_Given information_
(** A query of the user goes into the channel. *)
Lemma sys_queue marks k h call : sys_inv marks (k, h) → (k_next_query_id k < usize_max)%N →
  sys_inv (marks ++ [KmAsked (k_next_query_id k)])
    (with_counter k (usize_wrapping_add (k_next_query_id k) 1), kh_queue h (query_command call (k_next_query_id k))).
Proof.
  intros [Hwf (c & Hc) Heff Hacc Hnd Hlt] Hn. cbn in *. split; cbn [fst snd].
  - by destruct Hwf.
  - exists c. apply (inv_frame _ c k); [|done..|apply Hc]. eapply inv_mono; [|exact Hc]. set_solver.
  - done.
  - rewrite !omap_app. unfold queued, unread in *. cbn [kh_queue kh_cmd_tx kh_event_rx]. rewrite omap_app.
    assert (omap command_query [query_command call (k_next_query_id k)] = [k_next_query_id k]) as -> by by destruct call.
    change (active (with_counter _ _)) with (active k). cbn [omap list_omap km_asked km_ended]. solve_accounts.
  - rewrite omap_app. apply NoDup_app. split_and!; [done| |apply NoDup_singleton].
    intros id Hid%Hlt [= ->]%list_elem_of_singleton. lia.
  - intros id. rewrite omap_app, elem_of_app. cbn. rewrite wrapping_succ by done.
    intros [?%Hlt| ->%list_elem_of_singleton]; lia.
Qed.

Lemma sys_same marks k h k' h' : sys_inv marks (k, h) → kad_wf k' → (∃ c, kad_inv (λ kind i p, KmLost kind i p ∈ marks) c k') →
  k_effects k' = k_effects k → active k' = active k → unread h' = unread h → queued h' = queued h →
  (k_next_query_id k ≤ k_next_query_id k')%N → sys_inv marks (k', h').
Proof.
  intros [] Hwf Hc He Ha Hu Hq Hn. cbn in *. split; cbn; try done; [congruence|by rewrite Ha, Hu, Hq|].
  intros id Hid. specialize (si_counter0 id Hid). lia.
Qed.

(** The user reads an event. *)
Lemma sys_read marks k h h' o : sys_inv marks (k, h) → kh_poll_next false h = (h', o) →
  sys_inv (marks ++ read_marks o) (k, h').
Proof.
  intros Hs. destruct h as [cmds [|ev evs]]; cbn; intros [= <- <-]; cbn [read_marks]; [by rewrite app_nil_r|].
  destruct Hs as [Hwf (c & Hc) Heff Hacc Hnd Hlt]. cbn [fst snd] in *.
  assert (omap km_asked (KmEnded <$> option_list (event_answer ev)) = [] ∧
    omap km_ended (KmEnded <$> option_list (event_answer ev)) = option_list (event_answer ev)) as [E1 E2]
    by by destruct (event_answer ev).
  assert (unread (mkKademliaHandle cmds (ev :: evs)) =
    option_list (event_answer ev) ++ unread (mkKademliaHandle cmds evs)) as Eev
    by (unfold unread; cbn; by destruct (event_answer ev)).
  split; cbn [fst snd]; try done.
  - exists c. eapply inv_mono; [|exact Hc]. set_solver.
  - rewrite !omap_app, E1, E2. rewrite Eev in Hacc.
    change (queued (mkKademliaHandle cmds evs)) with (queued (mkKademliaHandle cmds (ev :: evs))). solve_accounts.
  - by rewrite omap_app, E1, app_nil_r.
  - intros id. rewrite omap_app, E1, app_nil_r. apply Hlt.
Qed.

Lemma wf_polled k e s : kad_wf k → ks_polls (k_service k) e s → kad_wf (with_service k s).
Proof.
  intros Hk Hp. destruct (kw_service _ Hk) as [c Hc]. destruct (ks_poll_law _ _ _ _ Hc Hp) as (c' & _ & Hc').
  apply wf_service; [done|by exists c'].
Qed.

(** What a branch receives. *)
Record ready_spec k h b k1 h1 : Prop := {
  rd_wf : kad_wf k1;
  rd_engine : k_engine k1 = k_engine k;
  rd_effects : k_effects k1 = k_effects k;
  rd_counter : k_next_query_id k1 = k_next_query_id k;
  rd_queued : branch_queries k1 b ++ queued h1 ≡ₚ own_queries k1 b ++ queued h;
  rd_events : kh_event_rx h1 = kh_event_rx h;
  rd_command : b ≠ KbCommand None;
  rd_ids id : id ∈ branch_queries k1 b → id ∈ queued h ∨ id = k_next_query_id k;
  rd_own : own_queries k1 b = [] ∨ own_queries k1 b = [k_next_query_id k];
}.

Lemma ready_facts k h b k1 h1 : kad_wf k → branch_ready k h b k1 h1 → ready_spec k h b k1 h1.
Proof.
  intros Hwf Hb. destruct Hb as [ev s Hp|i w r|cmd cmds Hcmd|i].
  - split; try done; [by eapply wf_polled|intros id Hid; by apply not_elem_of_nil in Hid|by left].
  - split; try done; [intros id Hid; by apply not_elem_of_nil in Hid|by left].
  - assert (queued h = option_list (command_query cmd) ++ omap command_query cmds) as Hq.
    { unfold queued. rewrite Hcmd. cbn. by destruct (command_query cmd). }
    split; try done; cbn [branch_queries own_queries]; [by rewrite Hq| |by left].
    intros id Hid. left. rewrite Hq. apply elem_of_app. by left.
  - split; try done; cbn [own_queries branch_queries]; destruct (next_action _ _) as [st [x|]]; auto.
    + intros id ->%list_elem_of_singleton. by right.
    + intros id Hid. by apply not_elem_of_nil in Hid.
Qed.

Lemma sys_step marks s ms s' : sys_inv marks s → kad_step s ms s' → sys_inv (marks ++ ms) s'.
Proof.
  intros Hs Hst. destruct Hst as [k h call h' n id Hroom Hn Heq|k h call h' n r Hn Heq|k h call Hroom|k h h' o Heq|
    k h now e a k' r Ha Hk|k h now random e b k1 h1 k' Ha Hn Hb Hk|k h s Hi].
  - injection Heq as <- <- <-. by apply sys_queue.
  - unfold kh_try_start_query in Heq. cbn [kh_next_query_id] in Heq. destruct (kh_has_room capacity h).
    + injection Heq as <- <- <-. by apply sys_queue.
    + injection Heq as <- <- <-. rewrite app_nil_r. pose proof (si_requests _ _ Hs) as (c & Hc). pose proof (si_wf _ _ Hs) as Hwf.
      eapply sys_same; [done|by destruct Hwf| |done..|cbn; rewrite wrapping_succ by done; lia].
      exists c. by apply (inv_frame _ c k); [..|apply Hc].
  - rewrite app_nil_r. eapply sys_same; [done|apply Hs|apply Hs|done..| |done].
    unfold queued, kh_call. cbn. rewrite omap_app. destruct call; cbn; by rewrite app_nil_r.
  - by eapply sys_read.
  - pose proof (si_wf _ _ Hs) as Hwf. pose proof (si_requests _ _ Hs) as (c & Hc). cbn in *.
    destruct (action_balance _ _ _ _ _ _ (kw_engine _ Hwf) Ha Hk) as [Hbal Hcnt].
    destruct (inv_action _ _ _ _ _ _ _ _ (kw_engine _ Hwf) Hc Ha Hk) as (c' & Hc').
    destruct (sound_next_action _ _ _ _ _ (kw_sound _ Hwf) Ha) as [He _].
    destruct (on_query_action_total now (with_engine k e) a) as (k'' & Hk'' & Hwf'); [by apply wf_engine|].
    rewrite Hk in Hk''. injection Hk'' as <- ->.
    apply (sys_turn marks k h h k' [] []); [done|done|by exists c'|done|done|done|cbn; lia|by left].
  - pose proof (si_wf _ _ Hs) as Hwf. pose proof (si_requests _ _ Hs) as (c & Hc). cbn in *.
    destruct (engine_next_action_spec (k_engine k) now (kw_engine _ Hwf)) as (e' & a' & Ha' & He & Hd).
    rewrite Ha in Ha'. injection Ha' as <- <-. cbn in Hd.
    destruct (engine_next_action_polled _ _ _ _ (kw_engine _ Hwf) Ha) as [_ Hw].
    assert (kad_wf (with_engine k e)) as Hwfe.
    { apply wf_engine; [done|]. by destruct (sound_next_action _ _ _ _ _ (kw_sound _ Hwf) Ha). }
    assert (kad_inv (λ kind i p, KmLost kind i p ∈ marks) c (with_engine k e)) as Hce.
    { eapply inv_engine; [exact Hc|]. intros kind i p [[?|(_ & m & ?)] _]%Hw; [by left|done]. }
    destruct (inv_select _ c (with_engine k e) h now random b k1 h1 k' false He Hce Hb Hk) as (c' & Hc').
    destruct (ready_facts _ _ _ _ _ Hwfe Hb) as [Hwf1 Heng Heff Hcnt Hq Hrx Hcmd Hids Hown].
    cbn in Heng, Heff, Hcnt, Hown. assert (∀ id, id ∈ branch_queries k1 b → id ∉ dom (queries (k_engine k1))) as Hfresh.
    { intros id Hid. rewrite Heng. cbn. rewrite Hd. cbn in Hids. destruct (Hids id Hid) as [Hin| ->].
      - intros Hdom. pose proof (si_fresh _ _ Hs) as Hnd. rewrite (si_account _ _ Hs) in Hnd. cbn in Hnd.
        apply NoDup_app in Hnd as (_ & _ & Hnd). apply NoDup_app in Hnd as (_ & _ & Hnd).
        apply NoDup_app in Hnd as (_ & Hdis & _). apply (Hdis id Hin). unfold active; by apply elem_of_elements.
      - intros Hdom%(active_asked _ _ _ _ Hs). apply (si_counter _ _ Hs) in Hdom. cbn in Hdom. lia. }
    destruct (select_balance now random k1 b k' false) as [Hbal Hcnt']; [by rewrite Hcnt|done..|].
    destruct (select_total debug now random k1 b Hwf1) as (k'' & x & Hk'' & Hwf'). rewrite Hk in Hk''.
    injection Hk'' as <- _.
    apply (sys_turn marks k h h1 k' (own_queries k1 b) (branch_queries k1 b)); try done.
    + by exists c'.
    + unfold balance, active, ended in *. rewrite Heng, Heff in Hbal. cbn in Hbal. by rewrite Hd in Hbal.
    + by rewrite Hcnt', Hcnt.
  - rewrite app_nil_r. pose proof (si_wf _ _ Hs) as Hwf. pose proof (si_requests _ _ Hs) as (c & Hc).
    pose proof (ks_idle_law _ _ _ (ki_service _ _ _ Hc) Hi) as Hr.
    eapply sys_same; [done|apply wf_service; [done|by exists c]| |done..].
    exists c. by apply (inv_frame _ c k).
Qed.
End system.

_Goal of the exercise_
Read through the entries, then copy every line where the string "user" is found.

_Written answer_
(** A query of the user goes into the channel. *)
(** The user reads an event. *)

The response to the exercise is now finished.